REPUBLIKA.CO.ID, JAKARTA -- The economic fundamentals of the country remain robust amid the current fluctuations in the US dollar. Indonesia's Coordinating Minister for Economic Affairs Darmin Nasution stated that after a meeting with President Joko Widodo at the State Palace here on Tuesday.
"We still have strong economic fundamentals. The only weakness is the current account deficit recorded at three percent," Nasution noted.
The fundamental factors were assessed from the economic growth and inflation in Indonesia, the minister added. According to him, the current account deficit was still lower than the deficit in 2014 that had reached 4.2 percent.

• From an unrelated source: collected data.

(* ===== verification/HttpParse.v ===== *)
(** * The request parser of http_parse.cpp
      (src/Linux/LinuxHighPerformanceServerPrograming/http_parse.cpp)

    A line parser and a request parser, two nested state machines over one array
    that grows as data arrive.  The functions run on the array, the indices they
    are given by reference and what they print; [None] is an access outside the
    array. *)
From S2P Require Import Prelude CLib CStr.

Definition BUFFER_SIZE : Z := 4096.

Inductive CHECK_STATE := CHECK_STATE_REQUESTLINE | CHECK_STATE_HEADER.

Inductive LINE_STATUS := LINE_OK | LINE_BAD | LINE_OPEN.

Inductive HTTP_CODE :=
  | NO_REQUEST | GET_REQUEST | BAD_REQUEST | FORBIDDEN_REQUEST | INTERNAL_ERROR | CLOSED_REQUEST.

#[export] Instance CHECK_STATE_eq_dec : EqDecision CHECK_STATE.
Proof. solve_decision. Defined.
#[export] Instance LINE_STATUS_eq_dec : EqDecision LINE_STATUS.
Proof. solve_decision. Defined.
#[export] Instance HTTP_CODE_eq_dec : EqDecision HTTP_CODE.
Proof. solve_decision. Defined.

(** ** The state: the locals of [main] that the parsers are given, and the lines
    printed so far. *)
Record Parser := mkParser {
  buffer : bytes;
  checked_index : Z;
  read_index : Z;
  start_line : Z;
  checkstate : CHECK_STATE;
  printed : list bytes;
}.

Definition set_buffer (b : bytes) (p : Parser) : Parser :=
  mkParser b (checked_index p) (read_index p) (start_line p) (checkstate p) (printed p).
Definition set_checked (i : Z) (p : Parser) : Parser :=
  mkParser (buffer p) i (read_index p) (start_line p) (checkstate p) (printed p).
Definition set_read (i : Z) (p : Parser) : Parser :=
  mkParser (buffer p) (checked_index p) i (start_line p) (checkstate p) (printed p).
Definition set_start (i : Z) (p : Parser) : Parser :=
  mkParser (buffer p) (checked_index p) (read_index p) i (checkstate p) (printed p).
Definition set_checkstate (c : CHECK_STATE) (p : Parser) : Parser :=
  mkParser (buffer p) (checked_index p) (read_index p) (start_line p) c (printed p).
(* ===== verification/HttpServe.v ===== *)
(** * The server of http_parse.cpp: [main]

    One connection is accepted and read until the parser has a verdict, which is
    answered with one of two lines. *)
From S2P Require Import Prelude CLib CStr Interact Posix HttpParse.

Section main.
(** [inet_pton] into a zeroed address. *)
Context (inet_pton : bytes -> Z).

(** [szret]. *)
Definition szret0 : bytes := lit "I get a correct result" ++ [LF].
Definition szret1 : bytes := lit "Something wrong" ++ [LF].

(** One turn of the [while (1)] loop. *)
Definition turn (fd : Z) (p : Parser) : prog (Parser + unit) :=
  data_read ← syscall (Recv fd (BUFFER_SIZE - read_index p));
  match data_read with
  | None | Some [] => mret (inr tt)
  | Some bs =>
      r ← local (received bs;; parse_content) p;
      let result : HTTP_CODE := r.1 in
      if bool_decide (result = NO_REQUEST) then mret (inl r.2)
      else if bool_decide (result = GET_REQUEST) then syscall (Send fd szret0);; mret (inr tt)
      else syscall (Send fd szret1);; mret (inr tt)
  end.

Definition serve (fd : Z) : prog unit := loop (turn fd) Parser_new;; syscall (Close fd).

Definition main (argc : Z) (ip port : bytes) : prog Z :=
  if argc <=? 2 then mret 1
  else
    let address := mkAddr (inet_pton ip) (htons (atoi port)) in
    listenfd ← syscall Socket;
    check (0 <=? listenfd);;
    ret ← syscall (Bind listenfd address);
    check (negb (ret =? -1));;
    ret ← syscall (Listen listenfd 5);
    check (negb (ret =? -1));;
    fd ← syscall (Accept listenfd);
    (if fd <? 0 then mret tt else serve fd);;
    syscall (Close listenfd);;
    mret 0.

(** ** The protocol

    The socket is made, bound and listens; a failure before that is the end of
    the process.  On the connection there is one answer at most, the one the
    bytes received call for, and nothing is read after it. *)

Inductive stage := Began | Created | Named | Ready | Broken.

Record conn := mkConn { c_got : bytes; c_over : bool; c_answered : bool }.

Record world := mkWorld { w_stage : stage; w_listen : option Z; w_conn : option (Z * conn) }.

Definition world0 : world := mkWorld Began None None.

(** The answer to a verdict. *)
Definition reply (code : HTTP_CODE) : option bytes :=
  match code with
  | NO_REQUEST => None
  | GET_REQUEST => Some szret0
  | _ => Some szret1
  end.

Definition may (address : sockaddr) (w : world) (A : Type) (e : posixE A) : Prop :=
  match e with
  | Socket => w_stage w = Began
  | Bind fd a => w_stage w = Created /\ w_listen w = Some fd /\ a = address
  | Listen fd _ => w_stage w = Named /\ w_listen w = Some fd
  | Accept fd => w_stage w = Ready /\ w_listen w = Some fd /\ w_conn w = None
  | Recv fd n =>
      exists got, w_conn w = Some (fd, mkConn got false false) /\
        n = BUFFER_SIZE - lenZ got /\ (verdict got).1 = NO_REQUEST
  | Send fd bs =>
      exists got, w_conn w = Some (fd, mkConn got false false) /\
        reply (verdict got).1 = Some bs
  | Close fd =>
      match w_conn w with
      | Some (fd', c) => fd = fd' /\ (c_over c || c_answered c) = true
      | None => w_listen w = Some fd
      end
  | Abort => w_stage w = Broken
  | _ => False
  end.

(** What the system answers: [accept] returns a new descriptor; [recv] returns at
    most the bytes asked for, and none at the end of the connection. *)
Definition does (w : world) (A : Type) (e : posixE A) : A -> world -> Prop :=
  match e in posixE A return A -> world -> Prop with
  | Socket => λ a w', if 0 <=? a then w' = mkWorld Created (Some a) None
                      else w' = mkWorld Broken None None
  | Bind fd _ => λ a w', a = 0 /\ w' = mkWorld Named (Some fd) None \/
                         a = -1 /\ w' = mkWorld Broken (Some fd) None
  | Listen fd _ => λ a w', a = 0 /\ w' = mkWorld Ready (Some fd) None \/
                           a = -1 /\ w' = mkWorld Broken (Some fd) None
  | Accept fd => λ a w', a < 0 /\ w' = w \/
      0 <= a /\ a <> fd /\ w' = mkWorld Ready (Some fd) (Some (a, mkConn [] false false))
  | Recv fd n => λ a w', exists c, w_conn w = Some (fd, c) /\
      match a with
      | None | Some [] => w' = mkWorld (w_stage w) (w_listen w) (Some (fd, mkConn (c_got c) true (c_answered c)))
      | Some bs => lenZ bs <= n /\
          w' = mkWorld (w_stage w) (w_listen w) (Some (fd, mkConn (c_got c ++ bs) (c_over c) (c_answered c)))
      end
  | Send fd bs => λ _ w', exists c, w_conn w = Some (fd, c) /\
      w' = mkWorld (w_stage w) (w_listen w) (Some (fd, mkConn (c_got c) (c_over c) true))
  | Close fd => λ _ w',
      match w_conn w with
      | Some _ => w' = mkWorld (w_stage w) (w_listen w) None
      | None => w' = mkWorld (w_stage w) None None
      end
  | _ => λ _ _, True
  end.

Definition http_protocol (address : sockaddr) : protocol posixE world :=
  Protocol (may address) does.

(** Step over a call. *)
Ltac t_call :=
  eapply total_call_bind;
  [cbn [allowed http_protocol may]
  |intros ? ?; cbn [answers http_protocol does w_stage w_listen w_conn]].

(** Step over an assertion whose condition is known. *)
Ltac step_check :=
  apply total_check;
  [let H := fresh in intros H; try discriminate H; clear H
  |let H := fresh in intros H; try discriminate H; try done].

(** ** The server keeps to it, and ends *)

Section proofs.
Context (address : sockaddr).

(** The state of the loop. *)
Definition reading (fd ls : Z) (p : Parser) (w : world) : Prop :=
  exists got, w = mkWorld Ready (Some ls) (Some (fd, mkConn got false false)) /\ pending got p /\
    lenZ got <= BUFFER_SIZE.

Lemma turn_total fd ls p w :
  reading fd ls p w ->
  total (http_protocol address)
    (λ r w', match r with
             | inl p' => reading fd ls p' w' /\
                 (Z.to_nat (BUFFER_SIZE - read_index p') < Z.to_nat (BUFFER_SIZE - read_index p))%nat
             | inr _ => exists c, w' = mkWorld Ready (Some ls) (Some (fd, c)) /\
                                  (c_over c || c_answered c) = true
             end) w (turn fd p).
Proof.
  intros (got & -> & Hp & Hlen). unfold turn.
  pose proof Hp as (_ & _ & _ & _ & _ & _ & Hr & Hv & _).
  t_call. { exists got. rewrite Hr, Hv. done. }
  intros (c & [= <-] & Ha). destruct a as [[|b bs]|].
  1, 3: apply total_ret; rewrite Ha; eexists; done.
  destruct Ha as [Hn ->]. cbn [c_got c_over c_answered] in *.
  rewrite Hr in Hn. unfold local.
  destruct (feed_one p got (b :: bs) Hp) as (p' & code & Hrun & Hverdict & Hcode); [lia|].
  rewrite Hrun. apply total_ret_bind. cbn [fst snd].
  rewrite lenZ_cons in Hn. pose proof (lenZ_nonneg bs).
  case_bool_decide as Hno.
  { apply total_ret. pose proof Hcode as (_ & _ & _ & _ & _ & _ & Hr' & _).
    rewrite Hr', Hr, !lenZ_app, lenZ_cons. split; [|lia].
    exists (got ++ b :: bs). split; [done|]. split; [done|]. rewrite lenZ_app, lenZ_cons. lia. }
  case_bool_decide as Hget.
  - t_call. { eexists. split; [done|]. by rewrite Hverdict, Hget. }
    intros (c & [= <-] & ->). apply total_ret. by eexists.
  - t_call. { eexists. split; [done|]. rewrite Hverdict. by destruct code. }
    intros (c & [= <-] & ->). apply total_ret. by eexists.
Qed.

Lemma serve_total fd ls w :
  w = mkWorld Ready (Some ls) (Some (fd, mkConn [] false false)) ->
  total (http_protocol address) (λ _ w', w' = mkWorld Ready (Some ls) None) w (serve fd).
Proof.
  intros ->. unfold serve.
  eapply (total_bind _ (λ _ w', exists c, w' = mkWorld Ready (Some ls) (Some (fd, c)) /\
                                  (c_over c || c_answered c) = true)).
  - apply (total_loop _ (reading fd ls) (λ p _, Z.to_nat (BUFFER_SIZE - read_index p))).
    + intros p w Hw. eapply total_conseq; [by apply (turn_total fd ls)|]. by intros [p'|[]] w'.
    + exists []. split; [done|]. split; [apply pending_new|done].
  - intros _ w (c & -> & Hc). apply total_last; [done|]. by intros [] w' ->.
Qed.
End proofs.

(** C10: The server ends, whatever the system and the peer do.  Without the two
    arguments it does nothing; otherwise its calls come in the order the protocol
    asks for, on descriptors that are open and with the address given; it reads no
    more than the buffer has room for, answers at most once, when the bytes
    received have a verdict and with the line for that verdict, and closes the
    connection when it has answered or the peer is gone, and then the listener. *)
Theorem main_serves (argc : Z) (ip port : bytes) :
  total (http_protocol (mkAddr (inet_pton ip) (htons (atoi port))))
    (λ code w, if argc <=? 2 then code = 1 /\ w = world0
               else code = 0 /\ w = mkWorld (w_stage w) None None)
    world0 (main argc ip port).
Proof.
  unfold main. destruct (argc <=? 2); [by apply total_ret|]. set (address := mkAddr _ _).
  t_call; [done|]. rename a into ls. destruct (0 <=? ls); intros ->;
    step_check.
  t_call; [done|]. intros [[-> ->] | [-> ->]]; step_check.
  t_call; [done|]. intros [[-> ->] | [-> ->]]; step_check.
  t_call; [done|]. intros Ha.
  eapply (total_bind _ (λ _ w, w = mkWorld Ready (Some ls) None)).
  - destruct Ha as [[Ha ->] | (Ha & Hne & ->)].
    + rewrite (proj2 (Z.ltb_lt _ _) Ha). by apply total_ret.
    + rewrite (proj2 (Z.ltb_ge _ _) Ha). by apply serve_total.
  - intros _ w ->. t_call; [done|]. intros ->. by apply total_ret.
Qed.
End main.

(** ** Two runs

    The peer sends the pieces one after the other, and then closes. *)
Definition one_peer (A : Type) (e : posixE A) (w : list bytes * list bytes) : option (A * (list bytes * list bytes)) :=
  match e in posixE A return option (A * (list bytes * list bytes)) with
  | Socket => Some (3, w)
  | Bind _ _ | Listen _ _ => Some (0, w)
  | Accept _ => Some (4, w)
  | Recv _ n => if n =? 0 then Some (Some [], w)
                else match w with
                     | (c :: cs, sent) => Some (Some c, (cs, sent))
                     | ([], sent) => Some (Some [], w)
                     end
  | Send _ bs => Some (lenZ bs, (w.1, w.2 ++ [bs]))
  | Close _ => Some (tt, w)
  | _ => None
  end.

Abbreviation sends cs :=
  (option_map (λ r, (r.1, r.2.2)) (run one_peer 100 (main (λ _, 0) 3 (lit "0.0.0.0") (lit "80")) (cs, []))).

Example request_answered :
  sends [lit "GET /a HT"; lit "TP/1.1" ++ [CR]; [LF; CR]; [LF]] = Some (0, [szret0]).
Proof. vm_compute. reflexivity. Qed.

(** A line that fills the buffer is not answered. *)
Example full_buffer_silent : sends [replicate 4096 Byte.x61] = Some (0, []).
Proof. vm_compute. reflexivity. Qed.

Nasution noted that the government had improved the performance of the real sector, including tourism, mining, and industry, in a bid to reduce the current account deficit. He called on the public to not compare the current depreciation of the rupiah with the situation before the monetary crisis in 1998 during which the rupiah has dropped sharply to some Rp14 thousand against the US dollar.
"Do not compare the current rate of Rp14 thousand with the situation 20 years ago. The rupiah has dropped from Rp2,800 to Rp14 thousand some 20 years ago. However, now (the rupiah) had depreciated from Rp13 thousand to Rp14 thousand," he noted.

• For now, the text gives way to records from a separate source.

(* ===== verification/Nbc.v ===== *)
(** * Connecting to many hosts at once
      (src/Linux/Demo/DemoProject/DemoProject/nbc.cpp)

    A connection is started to every address of every host, and [select] tells
    which of them have been made or have failed.  Of what the program prints the
    outcome for each socket is kept. *)
From S2P Require Import Prelude CLib Interact Posix.

Definition TIMEOUT : Z := 10.
Definition MAX_SOCKETS : Z := 10.

Record host := mkHost { hostname : bytes; h_port : bytes; sockets : list Z; numsock : Z }.

(** [sockets] has ten cells, of which the initialiser names three. *)
Definition host_new (name port : string) : host :=
  mkHost (lit name) (lit port) ([-1; -1; -1] ++ replicate 7 0) 0.

(** The global table, without the entry that ends it. *)
Definition hosts : list host :=
  [host_new "www.devnull.cz" "80"; host_new "www.devnull.cz" "33";
   host_new "mail.kolej.mff.cuni.cz" "999"; host_new "localhost" "22"; host_new "localhost" "7"].

(** [sockets[i]], read and written. *)
Definition get_socket (h : host) (i : Z) : prog Z :=
  match (if 0 <=? i then sockets h !! Z.to_nat i else None) with
  | Some fd => mret fd
  | None => abort
  end.
Definition put_socket (h : host) (i fd : Z) : prog host :=
  check ((0 <=? i) && (i <? lenZ (sockets h)));;
  mret (mkHost (hostname h) (h_port h) (<[Z.to_nat i := fd]> (sockets h)) (numsock h)).
Definition add_numsock (h : host) : host :=
  mkHost (hostname h) (h_port h) (sockets h) (numsock h + 1).

Lemma observe_put_socket {A} h i fd (k : host -> prog A) :
  0 <= i < lenZ (sockets h) ->
  observe (put_socket h i fd ≫= k) =
  observe (k (mkHost (hostname h) (h_port h) (<[Z.to_nat i := fd]> (sockets h)) (numsock h))).
Proof. intros Hi. unfold put_socket. arith_tests. by rewrite !observe_bind. Qed.

Lemma observe_get_socket {A} h i fd (k : Z -> prog A) :
  0 <= i -> sockets h !! Z.to_nat i = Some fd ->
  observe (get_socket h i ≫= k) = observe (k fd).
Proof. intros Hi Hfd. unfold get_socket. arith_tests. by rewrite Hfd. Qed.

(** ** Starting the connections *)

(** The set and the two counters. *)
Record counts := mkCounts { wrfds : fd_set; n_done : Z; num_sockets : Z }.

(** The body of the loop over the addresses of a host. *)
Definition connect_addr (h : host) (i : Z) (res : addrinfo) (s : counts) : prog (host * counts) :=
  if negb (ai_family res =? AF_INET) && negb (ai_family res =? AF_INET6) then mret (h, s)
  else
    error ← syscall (Getnameinfo (ai_addr res));
    if negb (error =? 0) then exit 1
    else
      fd ← syscall Socket;
      h ← put_socket h i fd;
      if fd =? -1 then mret (h, s)
      else
        let h := add_numsock h in
        flags ← syscall (Getfl fd);
        r ← syscall (Setfl fd (Z.lor flags O_NONBLOCK));
        if r =? -1 then exit 1
        else
          r ← syscall (Connect fd (ai_addr res));
          let '(ret, errno) := (r : Z * Z) in
          s ← (if ret =? -1 then
                 if errno =? EINPROGRESS then
                   w ← FD_SET fd (wrfds s); mret (mkCounts w (n_done s) (num_sockets s))
                 else mret (mkCounts (wrfds s) (n_done s + 1) (num_sockets s))
               else mret (mkCounts (wrfds s) (n_done s + 1) (num_sockets s)));
          mret (h, mkCounts (wrfds s) (n_done s) (num_sockets s + 1)).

He emphasized that the government's macro economic policies are still effective to be implemented. The US dollar has reached its highest level in a week against other currencies on Monday.

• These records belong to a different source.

(* ===== verification/Endian.v ===== *)
(** * Byte order (src/Windows/Demo/DemoProject/DemoProject/JudgeEndian.cpp)

    Whether the machine stores the low byte of an integer first is a parameter.  A
    [long] has 32 bits, as on Windows; what the functions print is left out, but
    for the three numbers of [endianTest]. *)
From S2P Require Import Prelude.

(** The byte of [z] at bit [k]. *)
Definition octet (z k : Z) : Z := Z.land (Z.shiftr z k) 255.

Section machine.
Context (little : bool).

(** How the machine stores a [short] and a [long]. *)
Definition store16 (i : Z) : list Z := if little then [octet i 0; octet i 8] else [octet i 8; octet i 0].
Definition store32 (n : Z) : list Z :=
  if little then [octet n 0; octet n 8; octet n 16; octet n 24]
  else [octet n 24; octet n 16; octet n 8; octet n 0].

(** [je.arr] after [je.i = i]. *)
Definition JEndian (i : Z) : list Z := store16 i.

Definition judgeEndian : Z :=
  let arr := JEndian 0x1234 in
  if bool_decide (arr = [0x34; 0x12]) then 0
  else if bool_decide (arr = [0x12; 0x34]) then 1
  else -1.

(** [ret] is an [int]: it is converted to be combined with an [unsigned long], and
    back to be stored. *)
Definition or_into (ret : Z) (x : Z) : Z := s32 (Z.lor (u32 ret) x).

Definition Htonl (n : Z) : option Z :=
  let endian := judgeEndian in
  if endian =? -1 then None
  else if endian =? 0 then
    let ret := s32 (u32 (Z.shiftl (Z.land n 0x000000FF) 24)) in
    let ret := or_into ret (u32 (Z.shiftl (Z.land n 0x0000FF00) 8)) in
    let ret := or_into ret (Z.shiftr (Z.land n 0x00FF0000) 8) in
    let ret := or_into ret (Z.shiftr (Z.land n 0xFF000000) 24) in
    Some (u32 ret)
  else Some n.

Definition Ntohl (n : Z) : option Z :=
  let endian := judgeEndian in
  if endian =? -1 then None
  else if endian =? 0 then
    let ret := s32 (u32 (Z.shiftl (Z.land n 0x000000FF) 24)) in
    let ret := or_into ret (u32 (Z.shiftl (Z.land n 0x0000FF00) 8)) in
    let ret := or_into ret (Z.shiftr (Z.land n 0x00FF0000) 8) in
    let ret := or_into ret (Z.shiftr (Z.land n 0xFF000000) 24) in
    Some (u32 ret)
  else Some n.

(** The numbers printed. *)
Definition endianTest : option (list Z) :=
  let n := 0x12345678 in
  h ← Htonl n; m ← Ntohl h; Some [n; h; m].

(** The frame of the demo project (Common.cpp, main.cpp): what is printed, and the result. *)
Definition demoEntry : option (list Z) := endianTest.

Definition main : option (list Z * Z) :=
  shown ← demoEntry; Some (shown, 0).

Lemma judgeEndian_ok : judgeEndian = if little then 0 else 1.
Proof. unfold judgeEndian, JEndian, store16. by destruct little; vm_compute. Qed.

End machine.

(** ** The bytes in reverse order *)

Lemma u32_land z : u32 z = Z.land z (Z.ones 32).
Proof. unfold u32. by rewrite Z.land_ones. Qed.

Lemma u32_s32 z : u32 (s32 z) = u32 z.
Proof. unfold u32, s32. rewrite Zminus_mod_idemp_l. f_equal. lia. Qed.

Lemma u32_lor a b : u32 (Z.lor a b) = Z.lor (u32 a) (u32 b).
Proof. by rewrite !u32_land, Z.land_lor_distr_l. Qed.

Lemma u32_u32 z : u32 (u32 z) = u32 z.
Proof. apply u32_small, u32_range. Qed.

Lemma octet_range z k : 0 <= octet z k < 256.
Proof. unfold octet. change 255 with (Z.ones 8). rewrite Z.land_ones by lia. by apply Z.mod_pos_bound. Qed.

Lemma octet_lor a b k : octet (Z.lor a b) k = Z.lor (octet a k) (octet b k).
Proof. unfold octet. by rewrite Z.shiftr_lor, Z.land_lor_distr_l. Qed.

(** Cutting a byte out where it is. *)
Lemma octet_mask n k : 0 <= k -> Z.land n (Z.shiftl 255 k) = Z.shiftl (octet n k) k.
Proof.
  intros Hk. unfold octet. rewrite Z.shiftl_land, <- Z.ldiff_ones_r by done.
  apply Z.bits_inj'. intros i Hi. rewrite !Z.land_spec, Z.ldiff_spec, !Z.shiftl_spec by done.
  destruct (Z.ltb_spec i k); [rewrite (Z.testbit_neg_r 255) by lia; by rewrite !andb_false_r|].
  rewrite Z.ones_spec_high by lia. by rewrite andb_true_r.
Qed.

(** A byte that was put elsewhere. *)
Lemma octet_shiftl x m k : 0 <= x < 256 -> 0 <= m -> 0 <= k -> m = k \/ m + 8 <= k \/ k + 8 <= m ->
  octet (Z.shiftl x m) k = if m =? k then x else 0.
Proof.
  intros Hx Hm Hk H. unfold octet. change 255 with (Z.ones 8). rewrite Z.land_ones by lia.
  destruct (Z.leb_spec k m).
  - rewrite Z.shiftr_shiftl_l, Z.shiftl_mul_pow2 by lia. destruct (Z.eqb_spec m k) as [->|].
    + rewrite Z.sub_diag, Z.mul_1_r, Z.mod_small; lia.
    + replace (m - k) with (m - k - 8 + 8) by lia. rewrite Z.pow_add_r, Z.mul_assoc, Z.mod_mul by lia. done.
  - rewrite Z.shiftr_shiftl_r, Z.shiftr_div_pow2 by lia. arith_tests.
    rewrite Z.div_small, Z.mod_0_l; [done|lia|]. split; [lia|].
    apply Z.lt_le_trans with (2 ^ 8); [lia|]. apply Z.pow_le_mono_r; lia.
Qed.

Definition swap (n : Z) : Z :=
  Z.lor (Z.lor (Z.lor (Z.shiftl (octet n 0) 24) (Z.shiftl (octet n 8) 16))
           (Z.shiftl (octet n 16) 8)) (octet n 24).

Lemma u32_octet n j m : 0 <= m <= 24 -> u32 (Z.shiftl (octet n j) m) = Z.shiftl (octet n j) m.
Proof.
  intros Hm. pose proof (octet_range n j). rewrite Z.shiftl_mul_pow2 by lia. apply u32_small.
  pose proof (Z.pow_le_mono_r 2 m 24). nia.
Qed.

Lemma assemble n :
  u32 (or_into (or_into (or_into (s32 (u32 (Z.shiftl (Z.land n 255) 24)))
    (u32 (Z.shiftl (Z.land n 65280) 8))) (Z.shiftr (Z.land n 16711680) 8))
    (Z.shiftr (Z.land n 4278190080) 24)) = swap n.
Proof.
  change (Z.land n 255) with (octet n 0). change 65280 with (Z.shiftl 255 8).
  change 16711680 with (Z.shiftl 255 16). change 4278190080 with (Z.shiftl 255 24).
  rewrite !octet_mask, Z.shiftl_shiftl, !Z.shiftr_shiftl_l by lia.
  cbn [Z.add Z.sub Z.opp Z.pos_sub Pos.add]. unfold or_into.
  rewrite ?u32_s32, ?u32_lor, ?u32_u32, ?u32_s32, ?u32_lor, ?u32_u32, ?u32_s32, ?u32_lor, ?u32_u32.
  by rewrite !u32_octet, Z.shiftl_0_r by lia.
Qed.

(** The bytes of the result are those of the argument, from the other end. *)
Lemma octet_swap n k : k = 0 \/ k = 8 \/ k = 16 \/ k = 24 -> octet (swap n) k = octet n (24 - k).
Proof.
  intros Hk. unfold swap. rewrite !octet_lor, <- (Z.shiftl_0_r (octet n 24)).
  rewrite !octet_shiftl by (try apply octet_range; lia).
  destruct Hk as [-> | [-> | [-> | ->]]]; cbn [Z.eqb Pos.eqb Z.sub Z.opp Z.add Z.pos_sub];
    by rewrite ?Z.lor_0_r.
Qed.

Lemma swap_range n : 0 <= swap n < 2 ^ 32.
Proof. rewrite <- assemble. apply u32_range. Qed.

(** A number is put together from its bytes. *)
Lemma octets n : 0 <= n < 2 ^ 32 ->
  Z.lor (Z.lor (Z.lor (Z.shiftl (octet n 24) 24) (Z.shiftl (octet n 16) 16))
           (Z.shiftl (octet n 8) 8)) (octet n 0) = n.
Proof.
  intros Hn. change (octet n 0) with (Z.land n 255). rewrite <- !octet_mask by lia.
  rewrite <- !Z.land_lor_distr_r. change (Z.lor _ _) with (Z.ones 32).
  rewrite Z.land_ones by lia. by apply Z.mod_small.
Qed.

Lemma swap_swap n : 0 <= n < 2 ^ 32 -> swap (swap n) = n.
Proof.
  intros Hn. unfold swap at 1. rewrite !octet_swap by auto. cbn [Z.sub Z.opp Z.add Z.pos_sub].
  by apply octets.
Qed.

Lemma Htonl_eq little n : Htonl little n = Some (if little then swap n else n).
Proof. unfold Htonl. rewrite judgeEndian_ok. destruct little; cbn [Z.eqb]; [|done]. f_equal. apply assemble. Qed.

Lemma Ntohl_eq little n : Ntohl little n = Some (if little then swap n else n).
Proof. apply Htonl_eq. Qed.

(** On a machine of either byte order [Htonl] gives the number whose bytes in
    memory are those of its argument from the highest to the lowest, and [Ntohl]
    gives the argument back; the assertion that the order is known never fails. *)
Theorem Htonl_network_order little n :
  0 <= n < 2 ^ 32 ->
  exists h, Htonl little n = Some h /\ 0 <= h < 2 ^ 32 /\
    store32 little h = [octet n 24; octet n 16; octet n 8; octet n 0] /\
    Ntohl little h = Some n.
Proof.
  intros Hn. rewrite Htonl_eq. eexists. split; [done|]. rewrite Ntohl_eq. unfold store32.
  destruct little; [|done]. rewrite !octet_swap by auto. rewrite swap_swap by done.
  split; [apply swap_range|done].
Qed.

Lemma Htonl_network_order_witness :
  exists h, Htonl true 0x12345678 = Some h /\ 0 <= h < 2 ^ 32 /\
    store32 true h = [0x12; 0x34; 0x56; 0x78] /\ Ntohl true h = Some 0x12345678.
Proof. apply (Htonl_network_order true 0x12345678). split; [discriminate|reflexivity]. Defined.

Example endianTest_ex : endianTest true = Some [0x12345678; 0x78563412; 0x12345678].
Proof. vm_compute. reflexivity. Qed.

The sell-off in emerging market currencies and the escalating global trade tensions have sparked demand of the greenback. The US dollar was traded higher on Tuesday morning against some currencies. The rupiah was recorded at Rp14,816 against the greenback.
Previously, the exchange rate of inter-bank trade in Jakarta on Monday afternoon fell by 126 points to Rp14,815 compared to the previous position of Rp14,689 per US dollar. FXTM Research Analyst Lukman Otunuga here Monday stated that the economic turmoil in Turkey and Argentina had weighed on the currencies of developing countries, including the rupiah.
"Even though Bank Indonesia (BI) intervened in an effort to maintain the rupiah, strong external negative sentiment hindered BI's efforts to protect the domestic currency," he said.